(* ===== verification/PuntNodes.v ===== *)
(** The punt plugin's graph nodes: which packets go to the daemon, and as which bytes
    ([plugins/osvbng_punt/osvbng_punt_arp.c], [..._dhcp.c], [..._dhcp6.c], [..._ipv6_nd.c],
    [..._l2tp.c], [..._pppoe_disc.c], [..._pppoe_sess.c], [..._shm_tx.c]).

    A node's step takes the plugin's state and one packet.  The daemon parses Ethernet
    frames, and the nodes see a packet wherever its protocol is dispatched, so each moves
    the buffer back to the Ethernet header first: to where the header is recorded, or
    over the headers it counts on. *)

From S2P Require Import Prelude Packet PuntShm PuntConfig.

#[local] Open Scope Z_scope.

(** Where a node sends a packet, and under which of its counters. *)
Inductive punt_next_t :=
  | PUNT_NEXT_DROP                    (* error-drop: the packet is done with *)
  | PUNT_NEXT_ARP_INPUT
  | PUNT_NEXT_PASSTHROUGH_RS
  | PUNT_NEXT_PASSTHROUGH_NS
  | PUNT_NEXT_L2TPV2 (arc : Z)
  | PUNT_NEXT_PPPOE_INPUT.
Inductive punt_error_t := PUNT_ERROR_NONE | PUNT_ERROR_PUNTED | PUNT_ERROR_DROPPED | PUNT_ERROR_NOT_ENABLED | PUNT_ERROR_FORWARDED.

Definition punt_outcome : Type := vlib_buffer_t * punt_next_t * punt_error_t.

Definition SIZEOF_IP6_HEADER : Z := 40.

Definition L2TPV2_FLAG_T_MASK : Z := 0x80.

(** The tags ethernet-input has stepped over. *)
Definition vlan_bytes (b : vlib_buffer_t) : Z :=
  if b_vlan_2_deep b then 2 * SIZEOF_VLAN else if b_vlan_1_deep b then SIZEOF_VLAN else 0.

Section Nodes.

Context `{VlibVpp}.

(** What is punted from here: the thread, its clock. *)
Variables (thread_index : nat) (now : f64).

(** To the Ethernet header of the current frame. *)
Definition rewind_to_l2 (b : vlib_buffer_t) : vlib_buffer_t :=
  match b_l2_hdr_offset b with
  | Some o => vlib_buffer_advance (o - b_current_data b) b
  | None => vlib_buffer_reset b
  end.

Definition osvbng_punt_arp_1 (pm : osvbng_punt_main_t) (b0 : vlib_buffer_t)
    : option (osvbng_punt_main_t * punt_outcome) :=
  let sw_if_index0 := b_rx b0 in
  if punt_enabled pm OSVBNG_PUNT_PROTO_ARP sw_if_index0 then
    let b0 := rewind_to_l2 b0 in
    '(pm, ok) ← osvbng_punt_send_packet thread_index now b0 sw_if_index0 OSVBNG_PUNT_PROTO_ARP pm;
    Some (pm, (b0, PUNT_NEXT_DROP, if (ok : bool) then PUNT_ERROR_PUNTED else PUNT_ERROR_DROPPED))
  else Some (pm, (b0, PUNT_NEXT_ARP_INPUT, PUNT_ERROR_NOT_ENABLED)).

Definition osvbng_punt_pppoe_disc_1 (pm : osvbng_punt_main_t) (b0 : vlib_buffer_t)
    : option (osvbng_punt_main_t * punt_outcome) :=
  let sw_if_index0 := b_rx b0 in
  if punt_enabled pm OSVBNG_PUNT_PROTO_PPPOE_DISCOVERY sw_if_index0 then
    let b0 := rewind_to_l2 b0 in
    '(pm, ok) ← osvbng_punt_send_packet thread_index now b0 sw_if_index0
                  OSVBNG_PUNT_PROTO_PPPOE_DISCOVERY pm;
    Some (pm, (b0, PUNT_NEXT_DROP, if (ok : bool) then PUNT_ERROR_PUNTED else PUNT_ERROR_DROPPED))
  else Some (pm, (b0, PUNT_NEXT_DROP, PUNT_ERROR_NOT_ENABLED)).

(** A session's interface stands for the one it is on: [sup_of] is
    [vnet_get_sw_interface_or_null] and [sup_sw_if_index]. *)
Variable sup_of : Z → option Z.

Definition punt_enabled_sup (pm : osvbng_punt_main_t) (protocol sw_if_index0 : Z) : bool :=
  punt_enabled pm protocol sw_if_index0 ||
  match sup_of sw_if_index0 with
  | None => false
  | Some sup => negb (sup =? sw_if_index0) && punt_enabled pm protocol sup
  end.

(** The result of the punt is not looked at. *)
Definition osvbng_punt_dhcp_1 (pm : osvbng_punt_main_t) (b0 : vlib_buffer_t)
    : option (osvbng_punt_main_t * punt_outcome) :=
  let sw_if_index0 := b_rx b0 in
  if negb (punt_enabled_sup pm OSVBNG_PUNT_PROTO_DHCPV4 sw_if_index0)
  then Some (pm, (b0, PUNT_NEXT_DROP, PUNT_ERROR_NOT_ENABLED))
  else
    let rewind := SIZEOF_UDP_HEADER + SIZEOF_IP4_HEADER + SIZEOF_ETHERNET + vlan_bytes b0 in
    let b0 := vlib_buffer_advance (- rewind) b0 in
    '(pm, _) ← osvbng_punt_send_packet thread_index now b0 sw_if_index0 OSVBNG_PUNT_PROTO_DHCPV4 pm;
    Some (pm, (b0, PUNT_NEXT_DROP, PUNT_ERROR_PUNTED)).

Definition osvbng_punt_dhcp6_1 (pm : osvbng_punt_main_t) (b0 : vlib_buffer_t)
    : option (osvbng_punt_main_t * punt_outcome) :=
  let sw_if_index0 := b_rx b0 in
  if negb (punt_enabled_sup pm OSVBNG_PUNT_PROTO_DHCPV6 sw_if_index0)
  then Some (pm, (b0, PUNT_NEXT_DROP, PUNT_ERROR_NONE))
  else
    let rewind := SIZEOF_UDP_HEADER + SIZEOF_IP6_HEADER + SIZEOF_ETHERNET + vlan_bytes b0 in
    let b0 := vlib_buffer_advance (- rewind) b0 in
    '(pm, _) ← osvbng_punt_send_packet thread_index now b0 sw_if_index0 OSVBNG_PUNT_PROTO_DHCPV6 pm;
    Some (pm, (b0, PUNT_NEXT_DROP, PUNT_ERROR_NONE)).

(** The buffer is at the IPv6 header, and the ICMPv6 header follows it. *)
Definition osvbng_punt_ipv6_nd_1 (pm : osvbng_punt_main_t) (b0 : vlib_buffer_t)
    : option (osvbng_punt_main_t * punt_outcome) :=
  let sw_if_index0 := b_rx b0 in
  if punt_enabled pm OSVBNG_PUNT_PROTO_IPV6_ND sw_if_index0 then
    let rewind := SIZEOF_ETHERNET + vlan_bytes b0 in
    let b0 := vlib_buffer_advance (- rewind) b0 in
    '(pm, ok) ← osvbng_punt_send_packet thread_index now b0 sw_if_index0 OSVBNG_PUNT_PROTO_IPV6_ND pm;
    Some (pm, (b0, PUNT_NEXT_DROP, if (ok : bool) then PUNT_ERROR_PUNTED else PUNT_ERROR_DROPPED))
  else
    let type := b_data b0 (b_current_data b0 + SIZEOF_IP6_HEADER) in
    Some (pm, (b0, (if type =? ICMP6_neighbor_solicitation
                    then PUNT_NEXT_PASSTHROUGH_NS else PUNT_NEXT_PASSTHROUGH_RS),
               PUNT_ERROR_NOT_ENABLED)).

(** The buffer is at the L2TP header; [l2tpv2_next] is read once for the frame. *)
Definition osvbng_punt_l2tp_1 (l2tpv2_next : option Z) (pm : osvbng_punt_main_t)
    (b0 : vlib_buffer_t) : option (osvbng_punt_main_t * punt_outcome) :=
  let sw_if_index0 := b_rx b0 in
  let is_control := negb (Z.land (b_data b0 (b_current_data b0)) L2TPV2_FLAG_T_MASK =? 0) in
  if is_control && negb (punt_enabled pm OSVBNG_PUNT_PROTO_L2TP sw_if_index0)
  then Some (pm, (b0, PUNT_NEXT_DROP, PUNT_ERROR_NONE))
  else if is_control then
    let rewind := SIZEOF_UDP_HEADER + SIZEOF_IP4_HEADER + SIZEOF_ETHERNET + vlan_bytes b0 in
    let b0 := vlib_buffer_advance (- rewind) b0 in
    '(pm, _) ← osvbng_punt_send_packet thread_index now b0 sw_if_index0 OSVBNG_PUNT_PROTO_L2TP pm;
    Some (pm, (b0, PUNT_NEXT_DROP, PUNT_ERROR_NONE))
  else
    Some (pm, (b0, match l2tpv2_next with Some arc => PUNT_NEXT_L2TPV2 arc | None => PUNT_NEXT_DROP end,
               PUNT_ERROR_NONE)).

(** The frame is complete and its protocol is in the buffer. *)
Definition osvbng_punt_shm_tx_1 (pm : osvbng_punt_main_t) (b0 : vlib_buffer_t)
    : option (osvbng_punt_main_t * punt_outcome) :=
  '(pm, _) ← osvbng_punt_send_packet thread_index now b0 (b_rx b0) (b_opaque2_1 b0) pm;
  Some (pm, (b0, PUNT_NEXT_DROP, PUNT_ERROR_NONE)).

Definition osvbng_punt_pppoe_sess_1 (pm : osvbng_punt_main_t) (b0 : vlib_buffer_t)
    : option (osvbng_punt_main_t * punt_outcome) :=
  Some (pm, (b0, PUNT_NEXT_PPPOE_INPUT, PUNT_ERROR_FORWARDED)).

End Nodes.

(** * Frames

    A frame's packets with the clock at each, and the node's counters: punted, dropped
    and not enabled (or forwarded). *)

Record punt_counts := mkPuntCounts { pc_punted : Z; pc_dropped : Z; pc_other : Z }.   (* u32 *)

Definition count_punt (e : punt_error_t) (c : punt_counts) : punt_counts :=
  match e with
  | PUNT_ERROR_PUNTED => mkPuntCounts (u32 (pc_punted c + 1)) (pc_dropped c) (pc_other c)
  | PUNT_ERROR_DROPPED => mkPuntCounts (pc_punted c) (u32 (pc_dropped c + 1)) (pc_other c)
  | PUNT_ERROR_NOT_ENABLED | PUNT_ERROR_FORWARDED =>
      mkPuntCounts (pc_punted c) (pc_dropped c) (u32 (pc_other c + 1))
  | PUNT_ERROR_NONE => c
  end.

Section Frames.

Variable step : f64 → osvbng_punt_main_t → vlib_buffer_t → option (osvbng_punt_main_t * punt_outcome).

Fixpoint punt_node_loop (pm : osvbng_punt_main_t) (c : punt_counts) (frame : list (f64 * vlib_buffer_t))
    : option (osvbng_punt_main_t * punt_counts * list punt_outcome) :=
  match frame with
  | [] => Some (pm, c, [])
  | (now, b0) :: frame =>
      '(pm, out) ← step now pm b0;
      '(pm, c, outs) ← punt_node_loop pm (count_punt (snd out) c) frame;
      Some (pm, c, out :: outs)
  end.

Definition punt_node (pm : osvbng_punt_main_t) (frame : list (f64 * vlib_buffer_t))
    : option (osvbng_punt_main_t * punt_counts * list punt_outcome) :=
  punt_node_loop pm (mkPuntCounts 0 0 0) frame.

End Frames.

(** ** The discovery node's loops

    It takes two packets at a time while four are left and the next frame has room for
    two.  [rooms] is what [vlib_get_next_frame] leaves room for, time after time. *)

Section Disc.

Context `{VlibVpp}.
Variable thread_index : nat.

Notation disc_1 now := (osvbng_punt_pppoe_disc_1 thread_index now).

(** The interfaces are looked up for both packets first, and traced last; the punts and
    the counters come in the packets' order. *)
Definition osvbng_punt_pppoe_disc_2 (now0 now1 : f64) (pm : osvbng_punt_main_t)
    (c : punt_counts) (b0 b1 : vlib_buffer_t)
    : option (osvbng_punt_main_t * punt_counts * punt_outcome * punt_outcome) :=
  let sw_if_index0 := b_rx b0 in
  let sw_if_index1 := b_rx b1 in
  let p0 := punt_enabled pm OSVBNG_PUNT_PROTO_PPPOE_DISCOVERY sw_if_index0 in
  let p1 := punt_enabled pm OSVBNG_PUNT_PROTO_PPPOE_DISCOVERY sw_if_index1 in
  let one (now : f64) (p : bool) (b : vlib_buffer_t) (sw : Z) (pm : osvbng_punt_main_t)
      (c : punt_counts) : option (osvbng_punt_main_t * punt_counts * punt_outcome) :=
    if p then
      let b := rewind_to_l2 b in
      '(pm, ok) ← osvbng_punt_send_packet thread_index now b sw OSVBNG_PUNT_PROTO_PPPOE_DISCOVERY pm;
      let e := if (ok : bool) then PUNT_ERROR_PUNTED else PUNT_ERROR_DROPPED in
      Some (pm, count_punt e c, (b, PUNT_NEXT_DROP, e))
    else Some (pm, count_punt PUNT_ERROR_NOT_ENABLED c, (b, PUNT_NEXT_DROP, PUNT_ERROR_NOT_ENABLED)) in
  '(pm, c, out0) ← one now0 p0 b0 sw_if_index0 pm c;
  '(pm, c, out1) ← one now1 p1 b1 sw_if_index1 pm c;
  Some (pm, c, out0, out1).

(** The inner loops; what is left of the frame and of the room is returned. *)
Fixpoint disc_dual (room : nat) (pm : osvbng_punt_main_t) (c : punt_counts)
    (frame : list (f64 * vlib_buffer_t)) {struct frame}
    : option (osvbng_punt_main_t * punt_counts * list punt_outcome * nat * list (f64 * vlib_buffer_t)) :=
  match frame, room with
  | (now0, b0) :: (now1, b1) :: rest, S (S room') =>
      if (2 <=? length rest)%nat then
        '(pm, c, out0, out1) ← osvbng_punt_pppoe_disc_2 now0 now1 pm c b0 b1;
        '(pm, c, outs, room, more) ← disc_dual room' pm c rest;
        Some (pm, c, out0 :: out1 :: outs, room, more)
      else Some (pm, c, [], room, frame)
  | _, _ => Some (pm, c, [], room, frame)
  end.

Fixpoint disc_single (room : nat) (pm : osvbng_punt_main_t) (c : punt_counts)
    (frame : list (f64 * vlib_buffer_t)) {struct frame}
    : option (osvbng_punt_main_t * punt_counts * list punt_outcome * list (f64 * vlib_buffer_t)) :=
  match frame, room with
  | (now0, b0) :: rest, S room' =>
      '(pm, out) ← disc_1 now0 pm b0;
      '(pm, c, outs, more) ← disc_single room' pm (count_punt (snd out) c) rest;
      Some (pm, c, out :: outs, more)
  | _, _ => Some (pm, c, [], frame)
  end.

(** The outer loop, which asks for a new frame when the last is full. *)
Fixpoint disc_outer (rooms : list nat) (pm : osvbng_punt_main_t) (c : punt_counts)
    (frame : list (f64 * vlib_buffer_t))
    : option (osvbng_punt_main_t * punt_counts * list punt_outcome) :=
  match frame, rooms with
  | [], _ => Some (pm, c, [])
  | _, [] => None
  | _, room :: rooms =>
      '(pm, c, outs, room, more) ← disc_dual room pm c frame;
      '(pm, c, outs', more) ← disc_single room pm c more;
      '(pm, c, outs'') ← disc_outer rooms pm c more;
      Some (pm, c, outs ++ outs' ++ outs'')
  end.

Definition osvbng_punt_pppoe_disc_inline (rooms : list nat) (pm : osvbng_punt_main_t)
    (frame : list (f64 * vlib_buffer_t))
    : option (osvbng_punt_main_t * punt_counts * list punt_outcome) :=
  disc_outer rooms pm (mkPuntCounts 0 0 0) frame.

End Disc.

Problem to work on: All lines from the first line of the listing above through the line containing "[..._pppoe_disc.c], [..._pppoe_sess.c], [..._shm_tx.c])." are to be retyped exactly. Leave out any other line.

Worked solution:
(* ===== verification/PuntNodes.v ===== *)
(** The punt plugin's graph nodes: which packets go to the daemon, and as which bytes
    ([plugins/osvbng_punt/osvbng_punt_arp.c], [..._dhcp.c], [..._dhcp6.c], [..._ipv6_nd.c],
    [..._l2tp.c], [..._pppoe_disc.c], [..._pppoe_sess.c], [..._shm_tx.c]).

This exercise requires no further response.